For some people, global warming is a hard sell. Temperatures going up by a few degrees doesn't sound all that bad, and even results like drought or increased spread of mosquitos and other pests, while certainly unpleasant, are familiar issues. Mega-problems like whiplash/abrupt climate change, where warming leads to an ice age, can sound more surreal than threatening. But this website might change their minds. It shows something that is obviously warming-related, is already starting to happen (not just a "might happen 50 years down the road" possibility), and is a clear danger to the industrialized world's economies and societies: a seven meter rise in sea levels.
Flood Maps mashes up NASA elevation data and Google Maps, and offers a visualization of the effects of a single meter increase all the way to a 14 meter rise. The default increase of seven meters -- about 23 feet for those who avoid the whole metric thing -- is the amount the world's oceans will rise once Greenland's glacial ice pack melts completely. This melting is already underway, and is happening with startling speed.
[From February:] ... researchers found that [Greenland's] glaciers were traveling faster than anyone had predicted. They also determined that even more northerly glaciers were on the move and that in just 10 years the amount of fresh water lost by all the glaciers had more than doubled from 90 cubic kilometers of ice loss a year to 224 cubic kilometers. "The amount of water Los Angeles uses over one year is about one cubic kilometer," Rignot points out. "Two hundred cubic kilometers is a lot of fresh water."
The map doesn't cover the whole world yet, but does cover most of North America and the Caribbean, as well as most of Western and Central Europe. As expected, a seven meter rise inundates locations like the Netherlands, Louisiana and Florida; perhaps surprisingly, areas like southeast England and inland regions east of San Francisco, while not often thought of as being at risk from rising seas, suffer just as much. Since the site uses Google Maps, you can view the results in both standard map and satellite format -- and seeing the projection of the oceans approaching the doors of (for example) the White House can be sobering.
The amount of sea level rise coming from melting ice sheets today is fairly low: a bit less than a millimeter every year. Another millimeter or more comes from the "thermal expansion" of warmer water. But this amount is very clearly just the pebbles before the avalanche; although it's unlikely that we'd see the full seven meter increase as an abrupt event, as the glaciers melt faster and faster, the oceans will rise more and more. A one meter rise is a distinct possibility within the next couple of decades; seven meters could come far faster than we would expect, or be able to handle.

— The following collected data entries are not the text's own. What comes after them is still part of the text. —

(** C8: the connection-ready handler starts the daily task only when it is
    not running.  On an armed scheduler it leaves the schedule state as it
    is (and does not raise); from any state a second signal changes
    nothing the first had not done; so however many signals arrive the
    task is launched at most once. *)
Theorem on_ready_is_idempotent (st : state) :
  (running (task st) = true ->
     task (snd (on_ready st)) = task st /\ returned (on_ready st) = Ok tt) /\
  task (snd (on_ready (snd (on_ready st)))) = task (snd (on_ready st)) /\
  running (task (snd (on_ready st))) = true /\
  (forall n, (starts (task (ready_signals n st)) <= S (starts (task st)))%nat) /\
  (forall n, (starts (task (ready_signals n (fresh idle))) <= 1)%nat).
Proof.
  split.
  { intros H. split; [rewrite on_ready_task, H; reflexivity | apply on_ready_returns]. }
  split.
  { rewrite (on_ready_task (snd (on_ready st))), on_ready_arms. reflexivity. }
  split; [apply on_ready_arms|].
  split; [intros n; apply ready_signals_starts|].
  intros n. apply (ready_signals_starts n (fresh idle)).
Qed.

Lemma on_ready_is_idempotent_witness :
  let armed := {| journal := []; task := {| running := true; starts := 1 |} |} in
  task (snd (on_ready armed)) = {| running := true; starts := 1 |} /\
  returned (on_ready armed) = Ok tt.
Proof.
  intros armed.
  exact (proj1 (on_ready_is_idempotent armed) eq_refl).
Defined.

(** ** The schedule *)

Lemma day_of_bounds (now : Z) :
  day_of now * seconds_per_day <= now < (day_of now + 1) * seconds_per_day.
Proof.
  unfold day_of, seconds_per_day.
  pose proof (Z.div_mod now 86400 ltac:(lia)) as E.
  pose proof (Z.mod_pos_bound now 86400 ltac:(lia)) as B.
  lia.
Qed.

Lemma next_occurrence_ahead (w : world) (now : Z) :
  valid_time w ->
  now < next_occurrence w now /\
  next_occurrence w now - now <= seconds_per_day /\
  (next_occurrence w now = occurrence w (day_of now) \/
   next_occurrence w now = occurrence w (day_of now + 1)) /\
  (forall day, now < occurrence w day -> next_occurrence w now <= occurrence w day).
Proof.
  intros [[Hh0 Hh1] [Hm0 Hm1]].
  pose proof (day_of_bounds now) as B.
  unfold next_occurrence, occurrence, seconds_per_day in *.
  destruct (Z.ltb_spec now
              (day_of now * 86400 + NEWS_POST_HOUR w * 3600 + NEWS_POST_MINUTE w * 60)).
  - repeat split; [lia | lia | left; reflexivity | intros day Hd; lia].
  - repeat split; [lia | lia | right; reflexivity | intros day Hd; lia].
Qed.

(** C9: on an armed scheduler [next_fire] is a timestamp strictly after
    the evaluation time: today's occurrence of the configured hour:minute
    or tomorrow's, the soonest occurrence that is still ahead; with the
    fire time 09:00 and an evaluation at 14:00 it is 09:00 of the
    following day. *)
Theorem next_fire_is_next_occurrence (w : world) (st : state) (now : Z) :
  valid_time w ->
  running (task st) = true ->
  exists t,
    next_fire w st now = Some t /\
    now < t /\
    (t = occurrence w (day_of now) \/ t = occurrence w (day_of now + 1)) /\
    (forall day, now < occurrence w day -> t <= occurrence w day) /\
    (NEWS_POST_HOUR w = 9 -> NEWS_POST_MINUTE w = 0 ->
     forall day,
       next_fire w st (day * seconds_per_day + 14 * 3600)
       = Some ((day + 1) * seconds_per_day + 9 * 3600)).
Proof.
  intros Hv Hr.
  destruct (next_occurrence_ahead w now Hv) as (A & _ & B & C).
  exists (next_occurrence w now). unfold next_fire. rewrite Hr.
  split; [reflexivity|]. split; [exact A|]. split; [exact B|]. split; [exact C|].
  intros H9 H0 day. f_equal.
  unfold next_occurrence, occurrence, day_of, seconds_per_day. rewrite H9, H0.
  replace ((day * 86400 + 14 * 3600) / 86400) with day
    by (apply (Z.div_unique _ _ _ (14 * 3600)); lia).
  destruct (Z.ltb_spec (day * 86400 + 14 * 3600) (day * 86400 + 9 * 3600 + 0 * 60)); lia.
Qed.

Lemma next_fire_is_next_occurrence_witness :
  let w := a_world true (answers 200 (PyStr (str "news"))) (answers 200 PyNone) (fun _ => true) in
  let armed := {| journal := []; task := {| running := true; starts := 1 |} |} in
  (* 2025-09-09 14:00:00 UTC, then 2025-09-10 09:00:00 UTC *)
  next_fire w armed 1757426400 = Some 1757494800 /\
  1757426400 < 1757494800.
Proof.
  intros w armed.
  assert (V : valid_time w) by (unfold valid_time; cbn; lia).
  destruct (next_fire_is_next_occurrence w armed 1757426400 V eq_refl)
    as (t & Ht & Hlt & _).
  vm_compute in Ht. injection Ht as <-. split; [reflexivity | exact Hlt].
Defined.

(** * Further properties of the module *)

(** ** The formatter, beyond the two thresholds *)

Lemma length_ellipsis : length ellipsis = 3%nat.
Proof. reflexivity. Qed.

Lemma clip_length (limit : nat) (s : pystr) :
  length (clip limit s) =
    if (limit <? length s)%nat then (limit + 3)%nat else length s.
Proof.
  unfold clip. destruct (Nat.ltb_spec limit (length s)); [|reflexivity].
  rewrite length_app, length_firstn, length_ellipsis. lia.
Qed.

(** A field built by [create_news_embed] never has more than 1003
    (news) or 503 (fact-check) characters; a text over the threshold
    gives exactly that many, so a news text of 1001 or 1002 characters
    comes out longer than it went in. *)
Theorem report_fields_are_bounded
    (w : world) (news fact : pyval) (st st' : state) (e : embed) :
  create_news_embed w news fact st = (Ok e, st') ->
  exists v0 v1,
    field_value 0 e = Some v0 /\ field_value 1 e = Some v1 /\
    (length v0 <= 1003)%nat /\ (length v1 <= 503)%nat /\
    (forall s, news = PyStr s -> (1000 < length s)%nat -> length v0 = 1003%nat) /\
    (forall s, fact = PyStr s -> (500 < length s)%nat -> length v1 = 503%nat).
Proof.
  destruct news as [|n]; [discriminate|].
  destruct fact as [|f]; [discriminate|].
  intros H. injection H as <- _.
  exists (clip 1000 n), (clip 500 f).
  split; [reflexivity|]. split; [reflexivity|].
  pose proof (clip_length 1000 n) as L0. pose proof (clip_length 500 f) as L1.
  destruct (Nat.ltb_spec 1000 (length n)); destruct (Nat.ltb_spec 500 (length f));
    repeat split; try lia; intros s E; injection E as <-; lia.
Qed.

Lemma report_fields_are_bounded_witness :
  exists v0 v1 : pystr, (length v0 = 1003 /\ length v1 <= 503)%nat.
Proof.
  destruct (report_fields_are_bounded
              (a_world true (answers 200 PyNone) (answers 200 PyNone) (fun _ => true))
              (PyStr (repeat 97%N 1001)) (PyStr (str "High")) (fresh idle) (fresh idle)
              _ eq_refl)
    as (v0 & v1 & _ & _ & _ & B1 & L0 & _).
  exists v0, v1. split; [|exact B1].
  apply (L0 (repeat 97%N 1001) eq_refl). rewrite repeat_length. lia.
Defined.

(** Clipping keeps the first [limit] characters of the text as they are,
    and clipping a clipped text changes nothing: an already formatted
    field can be formatted again. *)
Theorem clip_is_idempotent (limit : nat) (s : pystr) :
  firstn limit (clip limit s) = firstn limit s /\
  clip limit (clip limit s) = clip limit s.
Proof.
  assert (P : firstn limit (clip limit s) = firstn limit s).
  { unfold clip. destruct (Nat.ltb_spec limit (length s)); [|reflexivity].
    rewrite firstn_app, length_firstn.
    replace (limit - Nat.min limit (length s))%nat with 0%nat by lia.
    cbn [firstn]. rewrite app_nil_r, firstn_firstn, Nat.min_id. reflexivity. }
  split; [exact P|].
  unfold clip at 1. rewrite P, clip_length.
  unfold clip. destruct (Nat.ltb_spec limit (length s)) as [L|L].
  - replace (limit <? limit + 3)%nat with true
      by (symmetry; apply Nat.ltb_lt; lia).
    reflexivity.
  - destruct (Nat.ltb_spec limit (length s)); [lia | reflexivity].
Qed.

(** [create_news_embed] raises TypeError exactly when one of its
    arguments is [None] (the news text is looked at first); otherwise it
    returns an embed with two fields, stamped with the current time; in
    no case does it log, send or request anything. *)
Theorem create_news_embed_needs_texts
    (w : world) (news fact : pyval) (st : state) :
  snd (create_news_embed w news fact st) = st /\
  (news = PyNone \/ fact = PyNone <->
   returned (create_news_embed w news fact st) = Raise TypeError) /\
  (forall e, returned (create_news_embed w news fact st) = Ok e ->
     (exists s1 s2, news = PyStr s1 /\ fact = PyStr s2) /\
     timestamp e = utcnow w /\ length (fields e) = 2%nat).
Proof.
  destruct news as [|n]; destruct fact as [|f]; cbn;
    (split; [reflexivity|]); split;
    try (split; [intros _; reflexivity | intros _; tauto]);
    try (intros e H; discriminate H);
    try (split; [intros [H|H]; discriminate H | intros H; discriminate H]).
  intros e H. injection H as <-. repeat split. eauto.
Qed.

(** ** The completion client, beyond its failures *)

(** What a call returns is what the endpoint answered: the fetch returns
    a text exactly when the answer has status 200 and carries that text;
    the fact-check returns the text of a 200 answer as it is, and returns
    [None] only for a 200 answer whose content is null. *)
Theorem client_returns_the_answer (w : world) (text : pyval) (st : state) :
  (forall s, returned (fetch_gaming_news w st) = Ok (PyStr s) <->
             provider w news_payload = answers 200 (PyStr s)) /\
  (forall s, provider w (fact_check_payload text) = answers 200 (PyStr s) ->
             returned (fact_check_content w text st) = Ok (PyStr s)) /\
  (returned (fact_check_content w text st) = Ok PyNone <->
   provider w (fact_check_payload text) = answers 200 PyNone).
Proof.
  split; [|split].
  - intros s. split.
    + unfold_bot. cbn.
      destruct (provider w news_payload) as [e | [code [e | c]]]; cbn;
        try discriminate;
        destruct (Z.eqb_spec code 200); cbn; try discriminate.
      intros H. injection H as ->. subst code. reflexivity.
    + intros H. unfold_bot. cbn. rewrite H. reflexivity.
  - intros s H. unfold_bot. cbn. rewrite H. reflexivity.
  - split.
    + unfold_bot. cbn.
      destruct (provider w (fact_check_payload text)) as [e | [code [e | c]]]; cbn;
        try discriminate;
        destruct (Z.eqb_spec code 200); cbn; try discriminate.
      intros H. injection H as ->. subst code. reflexivity.
    + intros H. unfold_bot. cbn. rewrite H. reflexivity.
Qed.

What makes this all the more troubling is that Greenland isn't the only place that glaciers are melting; the Antarctic glaciers are, too. And there's a helluva lot more glacial ice on Antarctica than on Greenland. If all of the Antarctic ice were to melt off -- an extraordinarily unlikely event, fortunately -- sea levels would go up by 60 meters.
We live in a post-Katrina world. We have graphic evidence of what it looks like to have a city nearly destroyed by the weather. Even people safe in regions distant from the oceans now know what kind of damage losing just one major city can do to a nation; imagine what damage to every major coastal city would do.
If notions of climate refugees, spreading diseases, and higher insurance prices won't make people act, maybe the thought of seven meters will.